In the entries that follow, the first line to write out is the one containing "(** Success is", and the last is the one containing "option (res (T". Reproduce that stretch exactly, with nothing before or after it.

Recorded data START

(* ===== verification/Concurrency.v ===== *)
(** * Two branches under one budget ([run_concurrently] of [_verification_budget.py])

    The outcome as a function of what the two branches did and of what the
    caller observed; and the branches as threads that share a cancellation
    event, with the outcomes every interleaving can have. *)
From S2P Require Import Prelude Errors.

#[global] Instance sum_res_dec {A} (r : res A) (e : exn) : Decision (r = Raise e).
Proof. destruct r as [a|e']; [by right|]. destruct (decide (e' = e)); [left|right]; congruence. Defined.

(** ** The function *)

(** What the caller observes: whether the event is set when the primary branch
    has run out of budget, and whether the caller's own budget ends while it
    waits for the secondary branch. *)
Record schedule : Set := { cancel_seen : bool; gave_up : bool }.

Definition is_exhausted (e : exn) : bool := e ==? BudgetExhausted.

Definition run_concurrently {T U} (s : schedule) (primary : res T) (secondary : res U) : res (T * U) :=
  match primary with
  | Ok a => if gave_up s then Raise BudgetExhausted else b ← secondary; Ok (a, b)
  | Raise e =>
      if is_exhausted e && cancel_seen s then
        match secondary with
        | Raise e' => if is_exhausted e' then Raise e else Raise e'
        | Ok _ => Raise e
        end
      else Raise e
  end.

(** Success is success of both branches, whatever the schedule. *)
Lemma run_concurrently_Ok {T U} s (primary : res T) (secondary : res U) a b :
  run_concurrently s primary secondary = Ok (a, b) → primary = Ok a ∧ secondary = Ok b.
Proof.
  destruct primary as [x|e]; cbn.
  - destruct (gave_up s); [done|]. intros Hx. bind_step Hx as y Hy. by injection Hx as -> ->.
  - destruct (is_exhausted e && cancel_seen s); [|done]. destruct secondary as [y|e']; [done|]. by destruct (is_exhausted e').
Qed.

(** [async_run_concurrently] from its settled tasks on: [None] for a task that
    was cancelled, [cancelled] when the caller itself was. *)
Definition settled (r : option exn) : bool := match r with Some e => negb (is_exhausted e) | None => false end.
Definition async_outcome {T U} (cancelled : bool) (primary : option (res T)) (secondary : option (res U))
    : option (res (T * U)) :=
  match primary, secondary with
  | Some (Ok a), Some (Ok b) => if cancelled then None else Some (Ok (a, b))
  | _, _ =>
      let error {A} (r : option (res A)) : option exn := match r with Some (Raise e) => Some e | _ => None end in
      if settled (error primary) then Raise <$> error primary
      else if settled (error secondary) then Raise <$> error secondary
      else if cancelled then None
      else match primary with
           | Some (Raise e) => Some (Raise e)
           | None => None
           | Some (Ok _) => match secondary with Some (Raise e) => Some (Raise e) | _ => None end
           end
  end.

(** ** The threads *)
Section threads.
Context {T U : Type} (primary : res T) (secondary : res U).

(** A branch passes checkpoints, each of which ends it when the budget is
    exhausted or the event is set, and then has the outcome it has; a value is
    returned only past one more test. *)
Inductive thread (A : Type) : Type := Running (checkpoints : nat) | Finished (r : res A).
#[local] Arguments Running {A}.
#[local] Arguments Finished {A}.

Record state : Type := { st_primary : thread T; st_secondary : thread U; st_cancel : bool; st_late : bool }.

Definition stopped (st : state) : bool := st_cancel st || st_late st.

(** One step of a branch with outcome [r]. *)
Inductive advance {A} (r : res A) (stop : bool) : thread A → thread A → Prop :=
| adv_check k : stop = false → advance r stop (Running (S k)) (Running k)
| adv_stop k : stop = true → (k = O → is_Ok r = true) → advance r stop (Running k) (Finished (Raise BudgetExhausted))
| adv_return : stop = false → is_Ok r = true → advance r stop (Running 0) (Finished r)
| adv_raise : is_Ok r = false → advance r stop (Running 0) (Finished r).

(** A branch that raises sets the event as it ends. *)
Definition raised {A} (t : thread A) : bool := match t with Finished (Raise _) => true | _ => false end.

Inductive step : state → state → Prop :=
| step_primary p s c l p' : advance primary (c || l) p p' → raised p' = false →
    step {| st_primary := p; st_secondary := s; st_cancel := c; st_late := l |}
         {| st_primary := p'; st_secondary := s; st_cancel := c; st_late := l |}
| step_primary_raises p s c l e : advance primary (c || l) p (Finished (Raise e)) →
    step {| st_primary := p; st_secondary := s; st_cancel := c; st_late := l |}
         {| st_primary := Finished (Raise e); st_secondary := s; st_cancel := c; st_late := l |}
| step_secondary p s c l s' : advance secondary (c || l) s s' →
    step {| st_primary := p; st_secondary := s; st_cancel := c; st_late := l |}
         {| st_primary := p; st_secondary := s'; st_cancel := c || raised s'; st_late := l |}
| step_deadline p s c : 
    step {| st_primary := p; st_secondary := s; st_cancel := c; st_late := false |}
         {| st_primary := p; st_secondary := s; st_cancel := c; st_late := true |}.

(** What the caller can be given. *)
Inductive gives (st : state) : res (T * U) → Prop :=
| gives_both a b : st_primary st = Finished (Ok a) → st_secondary st = Finished (Ok b) → gives st (Ok (a, b))
| gives_secondary a e : st_primary st = Finished (Ok a) → st_secondary st = Finished (Raise e) → gives st (Raise e)
| gives_up a : st_primary st = Finished (Ok a) → st_late st = true → gives st (Raise BudgetExhausted)
| gives_primary e : st_primary st = Finished (Raise e) → e ≠ BudgetExhausted → gives st (Raise e)
| gives_cancelled e : st_primary st = Finished (Raise BudgetExhausted) → st_cancel st = true →
    st_secondary st = Finished (Raise e) → e ≠ BudgetExhausted → gives st (Raise e)
| gives_exhausted : st_primary st = Finished (Raise BudgetExhausted) →
    (st_cancel st = false ∨ st_secondary st = Finished (Raise BudgetExhausted) ∨ ∃ b, st_secondary st = Finished (Ok b)) →
    gives st (Raise BudgetExhausted).

Definition start (i j : nat) : state :=
  {| st_primary := Running i; st_secondary := Running j; st_cancel := false; st_late := false |}.

(** The outcomes of the branches are not exhaustion of a budget. *)
Context (Hprimary : primary ≠ Raise BudgetExhausted) (Hsecondary : secondary ≠ Raise BudgetExhausted).

(** ** Invariant *)
Record sound (st : state) : Prop := {
  sd_primary : ∀ r, st_primary st = Finished r → r = primary ∨ (r = Raise BudgetExhausted ∧ stopped st = true);
  sd_secondary : ∀ r, st_secondary st = Finished r → r = secondary ∨ (r = Raise BudgetExhausted ∧ stopped st = true);
  sd_cancel : st_cancel st = true ↔ raised (st_secondary st) = true;
  sd_late : st_secondary st = Finished (Raise BudgetExhausted) → st_late st = true
}.

Lemma start_sound i j : sound (start i j).
Proof. split; cbn; try done. Qed.

Lemma advance_finished {A} (r : res A) stop t r' : advance r stop t (Finished r') → r' = r ∨ (r' = Raise BudgetExhausted ∧ stop = true).
Proof. inversion 1; subst; auto. Qed.

Lemma step_sound st st' : step st st' → sound st → sound st'.
Proof.
  intros Hs [Hp Hse Hc Hl]. destruct Hs as [p s c l p' Ha Hr|p s c l e Ha|p s c l s' Ha|p s c]; cbn in *; split; cbn; try done.
  - intros r ->. by apply advance_finished in Ha.
  - intros r [= <-]. by apply advance_finished in Ha.
  - intros r E. destruct (Hp r E) as [?|[? Hst]]; [by left|]. right. split; [done|]. unfold stopped in *. cbn in *.
    destruct c, l; cbn in *; try done. by destruct (raised s').
  - intros r ->. apply advance_finished in Ha as [?|[-> Hst]]; [by left|]. right. split; [done|]. unfold stopped. cbn. by rewrite orb_true_r.
  - destruct c; cbn; [|done]. assert (raised s = true) as Hs by by apply Hc. destruct s as [|[|e]]; try done. inversion Ha.
  - intros ->. destruct (advance_finished _ _ _ _ Ha) as [E|[_ Hst]]; [by destruct Hsecondary|]. apply orb_true_iff in Hst as [->|?]; [|done].
    assert (raised s = true) as Hs by by apply Hc. destruct s as [|[|e]]; try done. inversion Ha.
  - intros r E. destruct (Hp r E) as [?|[? _]]; [by left|]. right. unfold stopped. cbn. by rewrite orb_true_r.
  - intros r E. destruct (Hse r E) as [?|[? _]]; [by left|]. right. unfold stopped. cbn. by rewrite orb_true_r.
Qed.

Lemma reachable_sound i j st : rtc step (start i j) st → sound st.
Proof. intros Hr. assert (∀ s, rtc step s st → sound s → sound st) as Hx; [|by apply (Hx _ Hr), start_sound].
  clear Hr. induction 1 as [|s1 s2 s3 Hs _ IH]; [done|]. intros Hsd. by apply IH, (step_sound _ _ Hs). Qed.

(** ** Outcomes *)

(** The error a caller may see: of a branch that fails, or of the deadline. *)
Lemma gives_cases st r : sound st → gives st r →
  (∃ a b, primary = Ok a ∧ secondary = Ok b ∧ r = Ok (a, b)) ∨
  (∃ e, primary = Raise e ∧ r = Raise e) ∨ (∃ e, secondary = Raise e ∧ r = Raise e) ∨ (r = Raise BudgetExhausted ∧ st_late st = true).
Proof.
  intros [Hp Hs Hc Hl] [a b E1 E2|a e E1 E2|a E1 E2|e E1 E2|e E1 E2 E3 E4|E1 E2].
  - left. apply Hp in E1 as [E1|[? _]]; [|done]. apply Hs in E2 as [E2|[? _]]; [|done]. eauto.
  - apply Hs in E2 as E2'. destruct E2' as [E2'|[[= ->] _]]; [right; right; left; eauto|]. right; right; right. by rewrite (Hl E2).
  - right; right; right. done.
  - apply Hp in E1 as [E1|[[= ->] _]]; [|done]. right; left. eauto.
  - apply Hs in E3 as [E3|[[= ->] _]]; [|done]. right; right; left. eauto.
  - right; right; right. split; [done|]. destruct (Hp _ E1) as [E|[_ Hst]]; [congruence|]. unfold stopped in Hst. apply orb_true_iff in Hst as [Hst|?]; [|done].
    destruct E2 as [?|[E2|[b E2]]]; [congruence|by apply Hl|]. apply Hc in Hst. rewrite E2 in Hst. done.
Qed.
End threads.
Arguments Running {A}.
Arguments Finished {A}.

Recorded data END

» Answer to the problem
(** Success is success of both branches, whatever the schedule. *)
Lemma run_concurrently_Ok {T U} s (primary : res T) (secondary : res U) a b :
  run_concurrently s primary secondary = Ok (a, b) → primary = Ok a ∧ secondary = Ok b.
Proof.
  destruct primary as [x|e]; cbn.
  - destruct (gave_up s); [done|]. intros Hx. bind_step Hx as y Hy. by injection Hx as -> ->.
  - destruct (is_exhausted e && cancel_seen s); [|done]. destruct secondary as [y|e']; [done|]. by destruct (is_exhausted e').
Qed.

(** [async_run_concurrently] from its settled tasks on: [None] for a task that
    was cancelled, [cancelled] when the caller itself was. *)
Definition settled (r : option exn) : bool := match r with Some e => negb (is_exhausted e) | None => false end.
Definition async_outcome {T U} (cancelled : bool) (primary : option (res T)) (secondary : option (res U))
    : option (res (T * U)) :=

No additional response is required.